Source information Block Start
(** The scope that is picked, in terms of the scopes of the paths. *)
Lemma most_first owned s n :
  most (counts_of owned) = Some (s, n) ->
  s ∈ owned /\ exists before after, owned = before ++ s :: after /\ s ∉ before /\
    (forall x, occurrences x owned <= occurrences s owned) /\
    (forall x, x ∈ before -> occurrences x owned < occurrences s owned).
Proof.
  intros Em. pose proof (most_spec (counts_of owned)) as Hmost. rewrite Em in Hmost. destruct Hmost as (c1 & c2 & Hc & H1 & H2).
  pose proof (counts_values owned) as Hv. rewrite Hc in Hv. apply Forall_app in Hv as [Hv1 [Hs Hv2]%Forall_cons]. cbn in Hs, H1, H2.
  assert ((counts_of owned).*1 = c1.*1 ++ s :: c2.*1) as Hk by (by rewrite Hc, fmap_app).
  destruct (counts_order owned _ _ _ Hk) as (before & after & Ho & Hnb & Hb). rewrite Hs in H1, H2.
  assert (forall (q : nat -> Prop) l, Forall (fun c => c.2 = occurrences c.1 owned) l -> Forall (fun c => q c.2) l ->
            forall x, x ∈ l.*1 -> q (occurrences x owned)) as Hval.
  { intros q l Hl Hq x Hx. apply list_elem_of_fmap in Hx as ([y m] & -> & Hy). rewrite Forall_forall in Hl, Hq.
    specialize (Hl _ Hy). specialize (Hq _ Hy). cbn in *. by rewrite <- Hl. }
  assert (forall x, x ∈ c1.*1 -> occurrences x owned < occurrences s owned) as Hlt.
  { exact (Hval (fun k => k < occurrences s owned) c1 Hv1 H1). }
  split; [rewrite Ho, elem_of_app; right; by left|]. exists before, after. split_and!; [done|done| |by intros x Hx; apply Hlt, Hb].
  intros x. destruct (decide (x ∈ owned)) as [Hx|Hx%occurrences_pos]; [|lia].
  apply counts_keys in Hx. rewrite Hk, elem_of_app, elem_of_cons in Hx.
  destruct Hx as [Hx|[->|Hx]]; [by apply Nat.lt_le_incl, Hlt|done|].
  exact (Hval (fun k => k <= occurrences s owned) c2 Hv2 H2 x Hx).
Qed.

Lemma infer_scope_in changed_files scopes preferred :
  scopes <> [] -> infer_scope_from_paths changed_files scopes preferred ∈ scopes.
Proof.
  intros Hne. unfold infer_scope_from_paths. rewrite count_scopes_spec. pose proof (default_scope_in scopes preferred Hne) as Hdef.
  destruct (forallb _ changed_files); [|done]. fold (counts_of (omap (fun p => match_scope_segment p scopes) changed_files)).
  destruct (most _) as [[s n]|] eqn:Em; [|done]. apply most_first in Em as [Hin _].
  apply list_elem_of_omap in Hin as (p & _ & Hp). by eapply scope_segment_in.
Qed.

(** the scope of a change. When every changed path belongs to a configured
    scope, the change gets the scope with the most paths, of several the one that is
    seen first; one path that belongs to none, or no path at all, makes it the
    default scope. It is always a configured one. *)
Theorem infer_scope_correct (changed_files scopes : list text) (preferred : text) (Hne : scopes <> []) :
  let owned := omap (fun p => match_scope_segment p scopes) changed_files in
  let s := infer_scope_from_paths changed_files scopes preferred in
  s ∈ scopes /\
  (changed_files = [] \/ Exists (fun p => match_scope_segment p scopes = None) changed_files ->
     s = resolve_default_scope scopes preferred) /\
  (changed_files <> [] -> Forall (fun p => is_Some (match_scope_segment p scopes)) changed_files ->
     exists before after, owned = before ++ s :: after /\ s ∉ before /\
       (forall x, occurrences x owned <= occurrences s owned) /\
       (forall x, x ∈ before -> occurrences x owned < occurrences s owned)).
Proof.
  split; [by apply infer_scope_in|].
  set (owned := omap _ changed_files). unfold infer_scope_from_paths. rewrite count_scopes_spec. fold owned.
  change (foldl _ [] owned) with (counts_of owned).
  destruct (forallb _ changed_files) eqn:Ef.
  - assert (Forall (fun p => is_Some (match_scope_segment p scopes)) changed_files) as Hall.
    { apply Forall_forall. intros p Hp. rewrite forallb_forall in Ef. eapply bool_decide_eq_true, Ef, list_elem_of_In, Hp. }
    assert (~ Exists (fun p => match_scope_segment p scopes = None) changed_files) as Hno.
    { rewrite Exists_exists. intros (p & Hp & Hnone). rewrite Forall_forall in Hall. destruct (Hall p Hp). congruence. }
    destruct (most _) as [[s n]|] eqn:Em.
    + apply most_first in Em as (Hin & Hex). split; [|done]. intros [->|He]; [|done]. by apply not_elem_of_nil in Hin.
    + split; [done|]. intros Hne2 _. exfalso. destruct changed_files as [|p ps]; [done|].
      apply Forall_inv in Hall as [s Hp]. assert (s ∈ owned) as Hin%counts_keys by (apply list_elem_of_omap; exists p; split; [by left|done]).
      pose proof (most_spec (counts_of owned)) as Hm. rewrite Em in Hm. rewrite Hm in Hin. by apply not_elem_of_nil in Hin.
  - split; [done|]. intros _ Hall. exfalso. apply not_true_iff_false in Ef. apply Ef, forallb_forall.
    intros p Hp%list_elem_of_In. rewrite Forall_forall in Hall. by apply bool_decide_eq_true, Hall.
Qed.

(** ** Lines are valid *)

Section configured.
Context (types scopes : list text).
Context (types_ok : Forall (fun t => type_entry t = true) types) (types_ne : types <> []).
Context (scopes_ok : Forall (fun s => scope_entry s = true) scopes) (scopes_ne : scopes <> []).
Context (names_short : forall t s, t ∈ types -> s ∈ scopes -> short t s).

Lemma configured_line_valid type scope s :
  type ∈ types -> scope ∈ scopes -> subject_ok s -> is_valid_commit_line (commit_line type scope s) types scopes = true.
Proof.
  intros Ht Hs Hok. rewrite Forall_forall in types_ok, scopes_ok.
  apply commit_line_valid; [done|done|by apply types_ok|by apply scopes_ok|by apply names_short|done].
Qed.

Lemma normalize_valid raw type scope :
  type ∈ types -> scope ∈ scopes ->
  is_valid_commit_line (normalize_commit_subject raw type scope types scopes) types scopes = true.
Proof.
  intros Ht Hs. unfold normalize_commit_subject. set (subject := if bool_decide _ then _ else _).
  assert (is_valid_commit_line (commit_line type scope (lowercase_first_letter subject)) types scopes = true) as Hv; [|by rewrite !Hv].
  apply configured_line_valid; [done|done|]. unfold subject.
  pose proof (strip_type_prefix_line _ types (flatten_line raw)) as [Hn He]. case_bool_decide as Eempty.
  - split_and!; [by exists "u"%char, "n"%char|done|].
    by apply (not_in_forallb _ (fun c => negb (Ascii.eqb c "010"))).
  - apply lowercase_first_ok; [done|]. by destruct He.
Qed.

Lemma inferred_type_in paths preferred : infer_type_from_paths paths types preferred ∈ types.
Proof.
  unfold infer_type_from_paths. case_bool_decide; [by apply default_type_in|].
  destruct (bool_decide (t:"docs" ∈ types) && _) eqn:E1; [by apply andb_true_iff in E1 as [?%bool_decide_eq_true _]|].
  destruct (bool_decide (t:"test" ∈ types) && _) eqn:E2; [by apply andb_true_iff in E2 as [?%bool_decide_eq_true _]|].
  by apply default_type_in.
Qed.

Lemma inferred_scope_in paths preferred : infer_scope_from_paths paths scopes preferred ∈ scopes.
Proof. by apply infer_scope_in. Qed.
End configured.

Lemma validated_entries entry raw l :
  validate_entries entry raw = Some l -> Forall (fun v => entry v = true) l /\ l <> [].
Proof.
  unfold validate_entries. destruct (forallb entry _) eqn:E; [|done]. cbn. case_bool_decide; [done|]. intros [= <-].
  split; [|done]. apply Forall_forall. intros v Hv%list_elem_of_In. rewrite forallb_forall in E. by apply E.
Qed.


Module Examples.

Lemma default_names_short t s : t ∈ DEFAULT_COMMIT_TYPES -> s ∈ DEFAULT_COMMIT_SCOPES -> short t s.
Proof.
  assert (Forall (fun t => length t <= 8) DEFAULT_COMMIT_TYPES) as Ht by (repeat constructor).
  assert (Forall (fun s => length s <= 10) DEFAULT_COMMIT_SCOPES) as Hs by (repeat constructor).
  rewrite Forall_forall in Ht, Hs. intros ?%Ht ?%Hs. unfold short. lia.
Qed.

Definition long_title : text := t:"feat(dashboard): LLM Provider abstraction that goes on for a very long time until it is cut".


Lemma infer_scope_correct_witness :
  infer_scope_from_paths [t:"sova/cli/a.py"; t:"sova/core/b.py"; t:"sova/core/c.py"; t:"sova/cli/d.py"]
    DEFAULT_COMMIT_SCOPES t:"core" ∈ DEFAULT_COMMIT_SCOPES.
Proof.
  assert (DEFAULT_COMMIT_SCOPES <> []) as Hne by discriminate. exact (proj1 (infer_scope_correct _ _ _ Hne)).
Defined.

Example built :
  commit_subject None long_title None [t:"sova/cli/a.py"; t:"sova/core/b.py"; t:"sova/core/c.py"; t:"sova/cli/d.py"]
    DEFAULT_COMMIT_TYPES DEFAULT_COMMIT_SCOPES = t:"feat(cli): LLM Provider abstraction that goes on for a very long time" /\
  commit_subject None t:"Describe   the API" None [t:"docs/api.md"] DEFAULT_COMMIT_TYPES DEFAULT_COMMIT_SCOPES
    = t:"docs(docs): describe the API".
Proof. split; vm_compute; reflexivity. Qed.

(** The check accepts a line without a space after its colon. *)
Example no_space_after_colon :
  is_valid_commit_line t:"fix(core):x" DEFAULT_COMMIT_TYPES DEFAULT_COMMIT_SCOPES = true.
Proof. vm_compute. reflexivity. Qed.

(** A title that is only a prefix makes a pull request without a description. *)
Example prefix_only_title :
  build_pr_title t:"docs:" None [] DEFAULT_COMMIT_SCOPES DEFAULT_COMMIT_TYPES = t:"docs(core): ".
Proof. vm_compute. reflexivity. Qed.

End Examples.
Source information Block End
Output the lines above between the one holding "Section configured." and the one holding "Lemma configured_line_valid type", inclusive, with nothing before or after them.

Section configured.
Context (types scopes : list text).
Context (types_ok : Forall (fun t => type_entry t = true) types) (types_ne : types <> []).
Context (scopes_ok : Forall (fun s => scope_entry s = true) scopes) (scopes_ne : scopes <> []).
Context (names_short : forall t s, t ∈ types -> s ∈ scopes -> short t s).

Lemma configured_line_valid type scope s :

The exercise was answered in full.